Conditions-cadres adaptées à la médecine de premier recours
Les nombreuses discussions politiques s’illustrent malheureusement souvent par un manque de compréhension des conditions nécessaires à une prise en charge médicale adéquate et efficace en termes de coûts. Les médecins de premier recours doivent notamment disposer de connaissances très larges, avoir acquis de l’expérience clinique et bénéficier d’infrastructures clés comme un laboratoire de cabinet qui leur permet de proposer des traitements rapides et ciblés, de réduire le nombre de consultations de suivi et d’éviter les transferts aux urgences. Pourtant, la FMH doit régulièrement s’opposer à des projets de loi qui s’attaquent aux fondements de ces laboratoires de cabinets. Pendant la session d’été en cours, le Conseil des États nous a finalement préservés d’une loi qui aurait empêché une tarification différenciée des analyses de laboratoire au cabinet et généré une charge administrative énorme et absurde [8]. Le Conseil national a en revanche soutenu le projet, ce qui montre bien que la question des tâches administratives n’est toujours pas prise au sérieux. Dans la dernière enquête IHP, 68 % des médecins de premier recours ont indiqué que la charge administrative représentait un problème majeur ; un taux record en comparaison internationale [1]. Il est donc urgent de l’alléger et de cesser de soutenir des réglementations qui ne font que l’accroître au prétexte d’abaisser les coûts et d’améliorer la qualité.

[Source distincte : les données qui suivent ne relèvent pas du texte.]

(** The assembler, once the sort has given its result: the loop runs over
    the sorted notes and the header is put in front of what it collected. *)
Lemma synthNotesToWavBuffer_sorted (notes sorted : list SynthNote)
    (instrumentName : string) (rt0 : Runtime) :
  Array_sort by_time notes = Some sorted ->
  synthNotesToWavBuffer notes instrumentName rt0
  = (instrument ← createInstrument (SoundName instrumentName);
     buffers ← timeline instrument sorted [] (of_Z 0);
     header ← lift_result
                (createWavHeader_default (Z.of_nat (length (Buffer_concat buffers))));
     mret (header ++ Buffer_concat buffers)) rt0.
Proof.
  intros S. unfold synthNotesToWavBuffer. rewrite S. cbv zeta.
  unfold mbind, M_bind.
  destruct (createInstrument _ rt0) as [instrument rt1|e rt1|]; [|reflexivity..].
  destruct (timeline _ _ _ _ rt1) as [buffers rt2|e rt2|]; [|reflexivity..].
  destruct (createWavHeader_default _) as [header|e]; cbn [lift_result];
    [|reflexivity].
  unfold mret, M_ret, Buffer_concat. cbn [concat]. rewrite app_nil_r. reflexivity.
Qed.

Lemma synthNotesToWavBuffer_unfold (notes sorted : list SynthNote)
    (instrumentName : string)
    (instrument : AudioSynthInstrument) (buffers : list Buffer) (rt0 rt1 rt2 : Runtime) :
  Array_sort by_time notes = Some sorted ->
  createInstrument (SoundName instrumentName) rt0 = Return instrument rt1 ->
  timeline instrument sorted [] (of_Z 0) rt1 = Return buffers rt2 ->
  synthNotesToWavBuffer notes instrumentName rt0
  = match createWavHeader_default (Z.of_nat (length (Buffer_concat buffers))) with
    | Ok header => Return (header ++ Buffer_concat buffers) rt2
    | Throw e => Raise e rt2
    end.
Proof.
  intros S C T. rewrite (synthNotesToWavBuffer_sorted _ _ _ _ S).
  unfold mbind, M_bind. rewrite C, T.
  destruct (createWavHeader_default _) as [header|e]; reflexivity.
Qed.

Lemma timeline_silence_throws (instrument : AudioSynthInstrument) (n : SynthNote)
    (rest : list SynthNote) (buffers : list Buffer) (currentTime : number)
    (e : Error) (rt : Runtime) :
  JS.gt (default currentTime (time n) - currentTime)%js (of_Z 0) = true ->
  generateSilence (default currentTime (time n) - currentTime)%js = Throw e ->
  timeline instrument (n :: rest) buffers currentTime rt = Raise e rt.
Proof.
  intros P S. cbn [timeline]. cbv zeta. unfold mbind, M_bind. rewrite P, S.
  reflexivity.
Qed.

Lemma synthNotesToWavBuffer_throws (notes sorted : list SynthNote)
    (instrumentName : string)
    (instrument : AudioSynthInstrument) (e : Error) (rt0 rt1 rt2 : Runtime) :
  Array_sort by_time notes = Some sorted ->
  createInstrument (SoundName instrumentName) rt0 = Return instrument rt1 ->
  timeline instrument sorted [] (of_Z 0) rt1 = Raise e rt2 ->
  synthNotesToWavBuffer notes instrumentName rt0 = Raise e rt2.
Proof.
  intros S C T. rewrite (synthNotesToWavBuffer_sorted _ _ _ _ S).
  unfold mbind, M_bind. rewrite C, T. reflexivity.
Qed.

End TimelineFacts.

(** The sort of notes whose start times are finite. *)
Lemma by_time_sort (notes : list SynthNote) :
  Forall finite_time notes ->
  Array_sort by_time notes = Some (stable_sort by_time notes).
Proof.
  intros HF. apply Array_sort_Some. split; [apply by_time_consistent, HF|reflexivity].
Qed.

Ltac eval_gt :=
  match goal with
  | |- context [JS.gt ?x ?y] =>
      let v := eval vm_compute in (JS.gt x y) in
      replace (JS.gt x y) with v by (vm_compute; reflexivity)
  end.

Lemma createWavHeader_default_big (L : Z) :
  2 ^ 32 - 37 < L -> createWavHeader_default L = Throw RangeError.
Proof.
  intros HL. unfold createWavHeader_default, createWavHeader. cbv zeta.
  unfold writeUInt32LE.
  destruct (writeUIntLE_cases 4 (inject_Z (36 + L)) 4
              (Buffer_write "RIFF" 0 (replicate 44 0)))
    as [(b' & _ & _ & Hhi)|E].
  - rewrite Qle_bool_inject_Z in Hhi. apply Z.leb_le in Hhi.
    change (2 ^ (8 * Z.of_nat 4)) with (2 ^ 32) in Hhi. lia.
  - rewrite E. reflexivity.
Qed.

Ltac finite_times :=
  repeat constructor; unfold binary64, startTime;
  repeat match goal with E : time _ = Some _ |- _ => rewrite E end;
  reflexivity.

Section TimelineProperties.
Context `{Host}.

(** C3 (amended).  One turn of the loop of the timeline assembler: with
    [gap = time - currentTime], where [time] is the note's [time] or else
    the cursor [currentTime], and for a note whose render returns [wav],
    - if [gap > 0] and [Buffer.alloc] accepts the byte count
      [floor(gap * 44100) * 2], exactly [floor(gap * 44100)] zero-valued
      16-bit samples and then the note's PCM, [wav] without its 44-byte
      header, are appended;
    - if [gap > 0] and the byte count is above the largest [Buffer] length,
      a RangeError is thrown before the note is rendered;
    - otherwise ([gap <= 0], or NaN) only the note's PCM is appended;
    and the cursor moves to [time + duration].  The rate 44100 is the
    constant of [generateSilence], whatever the engine's sample rate.
    In particular two notes at 0 s and 3 s, each lasting 1 s, are assembled
    into the first note's PCM, [2 * 44100] zero samples and the second
    note's PCM, behind one WAV header. *)
Theorem silence_fills_gap :
  (forall (instrument : AudioSynthInstrument) (n : SynthNote) (rest : list SynthNote)
          (buffers : list Buffer) (currentTime : number) (rt : Runtime),
     let time := default currentTime (time n) in
     let gap := (time - currentTime)%js in
     let samples := Math_floor (gap * of_Z 44100)%js in
     (forall (wav : Buffer) (rt' : Runtime),
        instrument_generate instrument (note n) (octave n) (duration n) rt
          = Return wav rt' ->
        (binary64 time -> binary64 currentTime ->
         JS.gt gap (of_Z 0) = true ->
         JS.le (samples * of_Z 2)%js (of_Z kMaxLength) = true ->
         timeline instrument (n :: rest) buffers currentTime rt
         = timeline instrument rest
             (buffers ++ [Int16Array_bytes (replicate (Z.to_nat (trunc samples)) 0);
                          extractPCM wav])
             (time + duration n)%js rt') /\
        (JS.gt gap (of_Z 0) = false ->
         timeline instrument (n :: rest) buffers currentTime rt
         = timeline instrument rest (buffers ++ [extractPCM wav])
             (time + duration n)%js rt')) /\
     (JS.gt gap (of_Z 0) = true ->
      JS.le (samples * of_Z 2)%js (of_Z kMaxLength) = false ->
      timeline instrument (n :: rest) buffers currentTime rt = Raise RangeError rt)) /\
  (forall (a b : SynthNote) (instrumentName : string)
          (instrument : AudioSynthInstrument) (rt0 rt1 rt2 rt3 : Runtime)
          (wav1 wav2 : Buffer),
     time a = Some (of_Z 0) -> duration a = of_Z 1 ->
     time b = Some (of_Z 3) -> duration b = of_Z 1 ->
     createInstrument (SoundName instrumentName) rt0 = Return instrument rt1 ->
     instrument_generate instrument (note a) (octave a) (duration a) rt1
       = Return wav1 rt2 ->
     instrument_generate instrument (note b) (octave b) (duration b) rt2
       = Return wav2 rt3 ->
     let silence := Int16Array_bytes (replicate (Z.to_nat (2 * 44100)) 0) in
     let pcm := extractPCM wav1 ++ silence ++ extractPCM wav2 in
     Array_sort by_time [a; b] = Some [a; b] /\
     timeline instrument [a; b] [] (of_Z 0) rt1
       = Return [extractPCM wav1; silence; extractPCM wav2] rt3 /\
     synthNotesToWavBuffer [a; b] instrumentName rt0
     = match createWavHeader_default (Z.of_nat (length pcm)) with
       | Ok header => Return (header ++ pcm) rt3
       | Throw e => Raise e rt3
       end).
Proof.
  split.
  - intros instrument n rest buffers currentTime rt time0 gap samples. split.
    + intros wav rt' G.
      rewrite (timeline_step _ _ _ _ _ _ _ _ G). fold time0. fold gap. split.
      * intros Vt Vc P B. rewrite P.
        rewrite generateSilence_spec; [reflexivity| |exact P|exact B].
        apply sub_valid; assumption.
      * intros ->. reflexivity.
    + intros P B. apply timeline_silence_throws; [exact P|].
      fold time0. fold gap. unfold generateSilence, Buffer_alloc. cbv zeta.
      fold samples. rewrite B, andb_false_r. reflexivity.
  - intros a b instrumentName instrument rt0 rt1 rt2 rt3 wav1 wav2
      Ta Da Tb Db C G1 G2 silence pcm.
    assert (S : Array_sort by_time [a; b] = Some [a; b]).
    { rewrite by_time_sort by finite_times. f_equal.
      unfold stable_sort. cbn [foldr sort_insert]. unfold by_time. rewrite Ta, Tb.
      cbn [default]. eval_gt. reflexivity. }
    assert (T : timeline instrument [a; b] [] (of_Z 0) rt1
                = Return [extractPCM wav1; silence; extractPCM wav2] rt3).
    { rewrite (timeline_step _ _ _ _ _ _ _ _ G1). rewrite Ta, Da. cbn [default].
      eval_gt. cbv iota.
      rewrite (timeline_step _ _ _ _ _ _ _ _ G2). rewrite Tb, Db. cbn [default].
      eval_gt. cbv iota.
      rewrite generateSilence_spec;
        [|vm_compute; reflexivity|vm_compute; reflexivity|vm_compute; reflexivity].
      replace (trunc (Math_floor ((of_Z 3 - (of_Z 0 + of_Z 1)) * of_Z 44100)%js))
        with (2 * 44100) by (vm_compute; reflexivity).
      reflexivity. }
    split; [exact S|]. split; [exact T|].
    rewrite (synthNotesToWavBuffer_unfold _ _ _ _ _ _ _ _ S C T).
    unfold Buffer_concat. cbn [concat]. rewrite app_nil_r. reflexivity.
Qed.
Lemma processFile_rest fieldsToRemove filePath w :
  globalState (snd (processFile fieldsToRemove filePath w)) = globalState w
  /\ config (snd (processFile fieldsToRemove filePath w)) = config w.
Proof.
  unfold processFile. destruct (readFileSync filePath w) as [c|]; [|done].
  destruct (negb _); [done|].
  assert (globalState (if cfg_createBackup (config w)
                       then snd (createBackup filePath w) else w)
          = globalState w
          /\ config (if cfg_createBackup (config w)
                     then snd (createBackup filePath w) else w)
             = config w) as [Hg Hc].
  { destruct (cfg_createBackup (config w)); [|done].
    by destruct (createBackup_rest filePath w) as (-> & -> & _). }
  destruct (processFile_fields fieldsToRemove (0, c)) as [[n content]|];
    cbn [snd]; [|done].
  by case_bool_decide.
Qed.

(** X22.  The report of [processPermissionSetsAndProfiles] is consistent:
    the files it lists are files that were found, in the order in which
    they were found, [filesModified] counts them, each of them adds at
    least one to [removed], and where [removed] has not grown no file is
    listed.  The pass leaves the history and the settings alone. *)
Theorem processPermissionSetsAndProfiles_report
    (fieldsToRemove found : list str) (t : Totals) (w : World str) :
  exists listed,
    sublist listed found
    /\ modifiedFiles (fst (processPermissionSetsAndProfiles
                            fieldsToRemove found t w))
       = modifiedFiles t ++ listed
    /\ filesModified (fst (processPermissionSetsAndProfiles
                            fieldsToRemove found t w))
       = filesModified t + length listed
    /\ removed t + length listed
       <= removed (fst (processPermissionSetsAndProfiles
                          fieldsToRemove found t w))
    /\ (removed (fst (processPermissionSetsAndProfiles
                        fieldsToRemove found t w)) = removed t ->
        listed = [])
    /\ globalState (snd (processPermissionSetsAndProfiles
                           fieldsToRemove found t w)) = globalState w
    /\ config (snd (processPermissionSetsAndProfiles
                      fieldsToRemove found t w)) = config w.
Proof.
  revert t w. induction found as [|file found IH]; intros t w.
  - exists []. cbn [processPermissionSetsAndProfiles fst snd length].
    rewrite app_nil_r, !Nat.add_0_r. by repeat split; [constructor|..].
  - cbn [processPermissionSetsAndProfiles].
    destruct (processFile_rest fieldsToRemove file w) as [Hg Hc].
    destruct (processFile fieldsToRemove file w) as [n w1]. cbn [snd] in Hg, Hc.
    destruct (0 <? n) eqn:En.
    + apply Nat.ltb_lt in En.
      destruct (IH {| removed := removed t + n;
                      filesModified := S (filesModified t);
                      modifiedFiles := modifiedFiles t ++ [file] |} w1)
        as (listed & Hs & Hm & Hf & Hr & _ & Hg' & Hc').
      cbn [removed filesModified modifiedFiles] in Hm, Hf, Hr.
      exists (file :: listed). rewrite Hm, Hf, Hg', Hc', Hg, Hc.
      rewrite <- app_assoc. cbn [length app].
      split; [by constructor|]. split; [done|]. split; [lia|].
      split; [lia|]. split; [lia|done].
    + destruct (IH t w1) as (listed & Hs & Hm & Hf & Hr & Hz & Hg' & Hc').
      exists listed. rewrite Hm, Hf, Hg', Hc', Hg, Hc.
      split; [by constructor|]. done.
Qed.

End Report.
(** * net-network-calculator: the network calculator and its command line

    A shallow embedding of [main.py].  The program is a thin layer over
    Python's standard [ipaddress] module, so the development has four
    layers:

    - [Py]: the Python built-ins the code relies on ([str.split],
      [str.join], [int], [str], [range], list indexing);
    - [ipaddress]: the functions of the standard library module that
      [main.py] reaches (CPython 3.11), for both address families, since
      [ip_address] and [ip_network] try IPv4 first and IPv6 second;
    - [NetCalc]: [calculate_network_info] and [main] themselves, with the
      log records and the lines written to the two output streams kept as
      an explicit trace of events, every list being built in full;
    - [Bounded]: the same two functions on a machine whose memory holds a
      limited number of address objects, where building the host list can
      raise [MemoryError] and the [except Exception] branch is live.

    A Python [str] is modelled by [string].  Every character test the code
    performs is against an ASCII character, so reading a [string] as the
    UTF-8 form of the Python text gives the same splits and the same
    verdicts. *)

From Stdlib Require Import ZArith List Bool Ascii String Lia.
From Stdlib Require DecimalString HexadecimalString.
Import ListNotations.

Open Scope string_scope.
Open Scope list_scope.
Open Scope Z_scope.

(* ================================================================== *)
(** * Python built-ins *)
(* ================================================================== *)

Module Py.

(** The text of a message built by an f-string or by [%]-formatting: literal
    fragments and [repr]s of strings.  [repr] is kept symbolic. *)
Inductive piece : Type :=
| Lit (s : string)
| Repr (s : string).

Definition text : Type := list piece.

(** [s.split(sep)] for a one-character separator. *)
Fixpoint split (sep : ascii) (s : string) : list string :=
  match s with
  | EmptyString => [EmptyString]
  | String c s' =>
      if Ascii.eqb c sep then EmptyString :: split sep s'
      else match split sep s' with
           | [] => [String c EmptyString]
           | p :: ps => String c p :: ps
           end
  end.

(** [sep.join(parts)]. *)
Definition join (sep : string) (parts : list string) : string :=
  String.concat sep parts.

(** [c in s] for a one-character [c]. *)
Fixpoint contains (c : ascii) (s : string) : bool :=
  match s with
  | EmptyString => false
  | String d s' => Ascii.eqb d c || contains c s'
  end.

(** [s.partition(sep)]: the part before the first [sep], whether [sep] was
    found, and the part after it. *)
Fixpoint partition (sep : ascii) (s : string) : string * bool * string :=
  match s with
  | EmptyString => (EmptyString, false, EmptyString)
  | String c s' =>
      if Ascii.eqb c sep then (EmptyString, true, s')
      else let '(h, found, t) := partition sep s' in (String c h, found, t)
  end.

Definition code (c : ascii) : Z := Z.of_N (N_of_ascii c).

Definition is_digit (c : ascii) : bool := (48 <=? code c) && (code c <=? 57).

Fixpoint all_chars (p : ascii -> bool) (s : string) : bool :=
  match s with
  | EmptyString => true
  | String c s' => p c && all_chars p s'
  end.
(** The template [text] parses with the functions of [t] and executes to
    the end on the context [data]. *)
Definition renders_on (L : Libs) (t : writer) (text : string) (data : Value)
  : Prop :=
  template_Parse L (funcMap t) text = None
  /\ snd (template_Execute L (funcMap t) text data) = None.

Definition panics {A : Type} (o : outcome A) : Prop :=
  match o with
  | Panicked _ => True
  | Returned _ => False
  end.

End table.

(** * Concrete libraries

    Stand-ins for the parameters, small enough to run: they fix one
    behaviour of each library so that the package can be evaluated on
    concrete inputs. *)

Module scenario.

Import table.

Definition TAB : string := String "009"%char EmptyString.

(** A stand-in layout: the header is the first cells joined by tabs, the
    value template the column templates joined by tabs, each with a line
    feed. *)
Definition layout_column (v : string) : string := "{{." +:+ v +:+ "}}".

Definition layout (values : list (list string)) : string * string :=
  (gostring.Join (map (fun row => nth 0 row "") values) TAB +:+ LF,
   gostring.Join (map (fun row => layout_column (nth 1 row "")) values) TAB +:+ LF).

(** A stand-in encoder: channels and functions cannot be marshalled. *)
Definition marshal (v : Value) : string * option error :=
  match v with
  | ChanVal _ | FuncVal _ =>
      ("", Some (mkError EncodingError "json: unsupported type"))
  | Nil => ("null", None)
  | BoolVal true => ("true", None)
  | BoolVal false => ("false", None)
  | IntVal n => (gostring.decimal n, None)
  | _ => ("{}", None)
  end.

(** A stand-in conversion: maps and structs convert, nothing else does. *)
Definition encodeToMap (v : Value) : gmap string Value + error :=
  match v with
  | MapVal (Some m) => inl m
  | StructVal fields => inl (list_to_map fields)
  | _ => inr (mkError ConversionError "cannot convert to map")
  end.

(** A stand-in template engine: a text with no action is a template that
    prints itself in one write; a text with an action is rejected. *)
Definition parse (fm : gmap string FormatFunc) (text : string) : option error :=
  match String.index 0 "{{" text with
  | Some _ => Some (mkError TemplateParseError "template: unexpected action")
  | None => None
  end.

Definition execute (fm : gmap string FormatFunc) (text : string) (data : Value)
  : list string * option error :=
  ([text], None).

Definition sprint (v : Value) : string :=
  match v with
  | StringVal s => s
  | IntVal n => gostring.decimal n
  | _ => "<value>"
  end.

(** The libraries, for a sink whose writes fail once [write_limit] calls
    were made on it and whose flush fails when [flush_fails]. *)
Definition libs (write_limit : nat) (flush_fails : bool) : Libs :=
  {| SimpleFormat := layout;
     SimpleColumnFormat := layout_column;
     sprig_TxtFuncMap := {[ "upper" := fnSprig "upper" ]};
     json_MarshalIndent := fun v _ _ => marshal v;
     json_Marshal := marshal;
     yaml_JSONToYAML := fun s => (s, None);
     convert_EncodeToMap := encodeToMap;
     template_Parse := parse;
     template_Execute := execute;
     fmt_Sprint := sprint;
     io_Write := fun _ log _ =>
       if (length log <? write_limit)%nat then None
       else Some (mkError SinkWriteError "write: broken pipe");
     tabwriter_Flush := fun _ _ =>
       if flush_fails then Some (mkError FlushError "flush: broken pipe")
       else None |}.

(** Libraries where nothing fails but what the stand-in encoder refuses:
    the template engine accepts every text (the empty template prints
    nothing), the sink accepts every write and every flush. *)
Definition plain_libs : Libs :=
  {| SimpleFormat := layout;
     SimpleColumnFormat := layout_column;
     sprig_TxtFuncMap := {[ "upper" := fnSprig "upper" ]};
     json_MarshalIndent := fun v _ _ => marshal v;
     json_Marshal := marshal;
     yaml_JSONToYAML := fun s => (s, None);
     convert_EncodeToMap := encodeToMap;
     template_Parse := fun _ _ => None;
     template_Execute := fun _ text _ =>
       if String.eqb text "" then ([], None) else ([text], None);
     fmt_Sprint := sprint;
     io_Write := fun _ _ _ => None;
     tabwriter_Flush := fun _ _ => None |}.

(** A sink that refuses its first write only. *)
Definition first_write_fails (log : list Event) : option error :=
  match log with
  | [] => Some (mkError SinkWriteError "write: interrupted")
  | _ => None
  end.

Definition flaky_libs : Libs :=
  {| SimpleFormat := layout;
     SimpleColumnFormat := layout_column;
     sprig_TxtFuncMap := {[ "upper" := fnSprig "upper" ]};
     json_MarshalIndent := fun v _ _ => marshal v;
     json_Marshal := marshal;
     yaml_JSONToYAML := fun s => (s, None);
     convert_EncodeToMap := encodeToMap;
     template_Parse := parse;
     template_Execute := execute;
     fmt_Sprint := sprint;
     io_Write := fun _ log _ => first_write_fails log;
     tabwriter_Flush := fun _ _ => None |}.

(** A stand-in template engine that reads fields: a text is literal text
    and actions of the form [{{.Name}}]; any other action, and an action
    left open, is a parse error. Executed, each literal and each field value
    is one write, in order; a field is read from a map (a missing key prints
    as no value), and reading a field of anything else ends the execution
    with an error. *)
Inductive segment :=
| Lit (s : string)
| Field (name : string).

Definition lit (cur : string) : list segment :=
  if String.eqb cur "" then [] else [Lit (String.rev cur)].

Fixpoint segments (inside : bool) (cur : string) (s : string)
  : option (list segment) :=
  match s with
  | EmptyString => if inside then None else Some (lit cur)
  | String a rest =>
      if inside then
        match s with
        | String "}" (String "}" rest') =>
            option_map (cons (Field (String.rev cur))) (segments false "" rest')
        | _ => segments true (String a cur) rest
        end
      else
        match s with
        | String "{" (String "{" (String "." rest')) =>
            option_map (app (lit cur)) (segments true "" rest')
        | String "{" (String "{" _) => None
        | _ => segments false (String a cur) rest
        end
  end.

Definition field_value (data : Value) (name : string) : string + error :=
  match data with
  | MapVal (Some m) =>
      match m !! name with
      | Some v => inl (sprint v)
      | None => inl "<no value>"
      end
  | _ => inr (mkError TemplateExecutionError "template: can't evaluate field")
  end.

Fixpoint run_segments (segs : list segment) (data : Value)
  : list string * option error :=
  match segs with
  | [] => ([], None)
  | Lit s :: rest =>
      let '(chunks, e) := run_segments rest data in (s :: chunks, e)
  | Field name :: rest =>
      match field_value data name with
      | inl s => let '(chunks, e) := run_segments rest data in (s :: chunks, e)
      | inr e => ([], Some e)
      end
  end.

Definition field_parse (fm : gmap string FormatFunc) (text : string)
  : option error :=
  match segments false "" text with
  | Some _ => None
  | None => Some (mkError TemplateParseError "template: unexpected action")
  end.

Definition field_execute (fm : gmap string FormatFunc) (text : string)
           (data : Value) : list string * option error :=
  match segments false "" text with
  | Some segs => run_segments segs data
  | None => ([], Some (mkError TemplateParseError "template: unexpected action"))
  end.

(** The libraries with that engine, over a sink that accepts every write
    and every flush. *)
Definition field_libs : Libs :=
  {| SimpleFormat := layout;
     SimpleColumnFormat := layout_column;
     sprig_TxtFuncMap := {[ "upper" := fnSprig "upper" ]};
     json_MarshalIndent := fun v _ _ => marshal v;
     json_Marshal := marshal;
     yaml_JSONToYAML := fun s => (s, None);
     convert_EncodeToMap := encodeToMap;
     template_Parse := field_parse;
     template_Execute := field_execute;
     fmt_Sprint := sprint;
     io_Write := fun _ _ _ => None;
     tabwriter_Flush := fun _ _ => None |}.

(** Two records, as maps. *)
Definition record (id name : string) : Value :=
  MapVal (Some (<["ID" := StringVal id]> {["Name" := StringVal name]})).

(** A stand-in [convert.ToString]. *)
Definition toString (v : Value) : string :=
  match v with
  | Nil => ""
  | StringVal s => s
  | IntVal n => gostring.decimal n
  | BoolVal true => "true"
  | BoolVal false => "false"
  | _ => "<value>"
  end.

Definition config (quiet : bool) (format : string) : WriterConfig.t :=
  {| WriterConfig.Quiet := quiet;
     WriterConfig.NoTrunc := false;
     WriterConfig.Format := format;
     WriterConfig.Writer := Stream "stdout";
     WriterConfig.IDColumn := "ID" |}.

Definition columns : list (list string) := [["ID"; "ID"]; ["NAME"; "Name"]].

End scenario.

(** * Properties *)

(** ** Strings *)

Module gostring_facts.

Import gostring.

Lemma app_cons (a : ascii) (s t : string) :
  String a s +:+ t = String a (s +:+ t).
Proof. reflexivity. Qed.

Lemma app_nil_l (s : string) : "" +:+ s = s.
Proof. reflexivity. Qed.

Lemma app_assoc (s t u : string) : (s +:+ t) +:+ u = s +:+ (t +:+ u).
Proof.
  induction s as [|a s IH]; [reflexivity|].
  now rewrite !app_cons, IH.
Qed.
(** C10, as the code has it: a missing key never makes [from_dict]
    raise. Each of 'title', 'summary', 'script' and 'keywords' that the
    dict lacks gets its default ("Unnamed", "", "", the empty list) and
    each one present is taken as it is; the call returns a plan whenever
    the 'keywords' entry is absent or iterable (a string, a list or a
    dict). A 'keywords' entry that is not iterable (null, a boolean or a
    number) makes [list(...)] raise [TypeError]. The empty dict gives the
    plan ("Unnamed", "", "", []): a plan with an empty script can enter
    the pipeline through this constructor. *)
Theorem from_dict_defaults (data : pydict) :
  let given := dict_get data (str "keywords") (PyList []) in
  (dict_has data (str "keywords") = false \/ iterable given = true ->
   exists plan,
     from_dict data = Returns plan /\
     (dict_has data (str "title") = false ->
      plan.(openai_utils.title) = PyStr (str "Unnamed")) /\
     (dict_has data (str "summary") = false ->
      plan.(openai_utils.summary) = PyStr (str "")) /\
     (dict_has data (str "script") = false ->
      plan.(openai_utils.script) = PyStr (str "")) /\
     (dict_has data (str "keywords") = false ->
      plan.(openai_utils.keywords) = []) /\
     (dict_has data (str "title") = true ->
      In (str "title", plan.(openai_utils.title)) data) /\
     (dict_has data (str "summary") = true ->
      In (str "summary", plan.(openai_utils.summary)) data) /\
     (dict_has data (str "script") = true ->
      In (str "script", plan.(openai_utils.script)) data) /\
     list_of given = Returns plan.(openai_utils.keywords)) /\
  (dict_has data (str "keywords") = true /\ iterable given = false ->
   from_dict data = Raises TypeError) /\
  from_dict [] =
    Returns {| openai_utils.title := PyStr (str "Unnamed");
               openai_utils.summary := PyStr (str "");
               openai_utils.script := PyStr (str "");
               openai_utils.keywords := [] |}.
Proof.
  intros given. split; [|split; [|reflexivity]].
  - intros Hok.
    assert (Hiter : iterable given = true).
    { destruct Hok as [Hmiss|H]; [|exact H].
      subst given. rewrite dict_get_missing by exact Hmiss. reflexivity. }
    destruct (proj1 (list_of_iterable given) Hiter) as [items Hitems].
    unfold from_dict. fold given. rewrite Hitems. cbn [bind].
    eexists. split; [reflexivity|]. cbn.
    repeat split;
      try (intros H; first [ apply dict_get_missing, H
                           | apply dict_get_present, H ]).
    intros H. subst given. rewrite dict_get_missing in Hitems by exact H.
    cbn in Hitems. congruence.
  - intros [_ Hbad]. unfold from_dict. fold given.
    rewrite (proj2 (list_of_iterable given) Hbad). reflexivity.
Qed.

(** ** Sample runs and counterexamples *)

Lemma ascii_tolower_idempotent (c : char) :
  ascii_tolower (ascii_tolower c) = ascii_tolower c.
Proof.
  unfold ascii_tolower, ascii_isupper.
  destruct ((65 <=? c)%N && (c <=? 90)%N) eqn:E; [|rewrite E; reflexivity].
  apply andb_true_iff in E as [E1 E2]. apply N.leb_le in E1, E2.
  destruct (N.leb_spec (c + 32) 90); [lia|]. rewrite andb_false_r. reflexivity.
Qed.

Lemma ascii_only_lower_stable (s k : pystr) :
  stretch_of k (ascii_only_lower s) -> lower ascii_only_lower k = k.
Proof.
  intros (pre & post & E).
  assert (Hk : map ascii_tolower k = k).
  { rewrite <- (map_id k) at 2. apply map_ext_in. intros c Hc.
    assert (Hin : In c (ascii_only_lower s))
      by (rewrite E; apply in_or_app; right; apply in_or_app; left; exact Hc).
    apply in_map_iff in Hin as (c0 & <- & _). apply ascii_tolower_idempotent. }
  unfold lower, ascii_only_lower. destruct (forallb is_ascii k); exact Hk.
Qed.

Lemma ascii_only_isalnum_not_space (c : char) :
  ascii_only_isalnum c = true -> isspace c = false.
Proof. discriminate. Qed.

Une bonne prise en charge médicale exige un temps de travail normal
Il est assurément contre-productif de faire porter le chapeau des manquements de ces dernières décennies aux généralistes qui travaillent à « temps partiel ». Après une longue formation en tant que médecin-assistant, des semaines de plus de 50 heures à l’hôpital sans oublier les innombrables gardes (la nuit et le week-end), toute personne qui décide de pratiquer dans un cabinet en vue d’un meilleur équilibre entre vie professionnelle et vie privée ne devrait pas avoir à essuyer des critiques ou craindre des pénalités financières. Dans la dernière enquête IHP, 84 % des hommes et 61 % des femmes qui exercent la médecine de premier recours travaillent plus de 35 heures par semaine, voire plus de 45 heures pour la majorité d’entre eux [2]. Le temps de travail reste donc plus élevé chez les médecins que dans le reste de la population [9]. Normaliser le temps de travail des médecins peut impacter le temps consacré aux patientes et aux patients ce qui représente un inconvénient, mais présente l’avantage de ne plus restreindre l’accès à la profession aux seules personnes prêtes à sacrifier leur vie privée ou à déléguer l’ensemble des tâches familiales à leur conjointe.

Une bonne prise en charge médicale exige des politiques bien informés
Résoudre l’équation de la pénurie de médecins de premier recours repose sur des décisions éclairées. Autrement dit, il s’agit de reconnaître que la cause de la pénurie découle de notre dépendance aux médecins étrangers et d’accepter que nous ayons besoin de plus de médecins dans toutes les disciplines. Il faut donc en former davantage et créer plus de places d’études et de postes de formation postgraduée, ce qui profitera aussi à la médecine de premier recours perçue comme exigeante par le plus grand nombre, sans oublier la mise en place de conditions-cadres adéquates pour que les tâches administratives ne prennent pas l’ascendant sur le plaisir et la vocation d’exercer la médecine.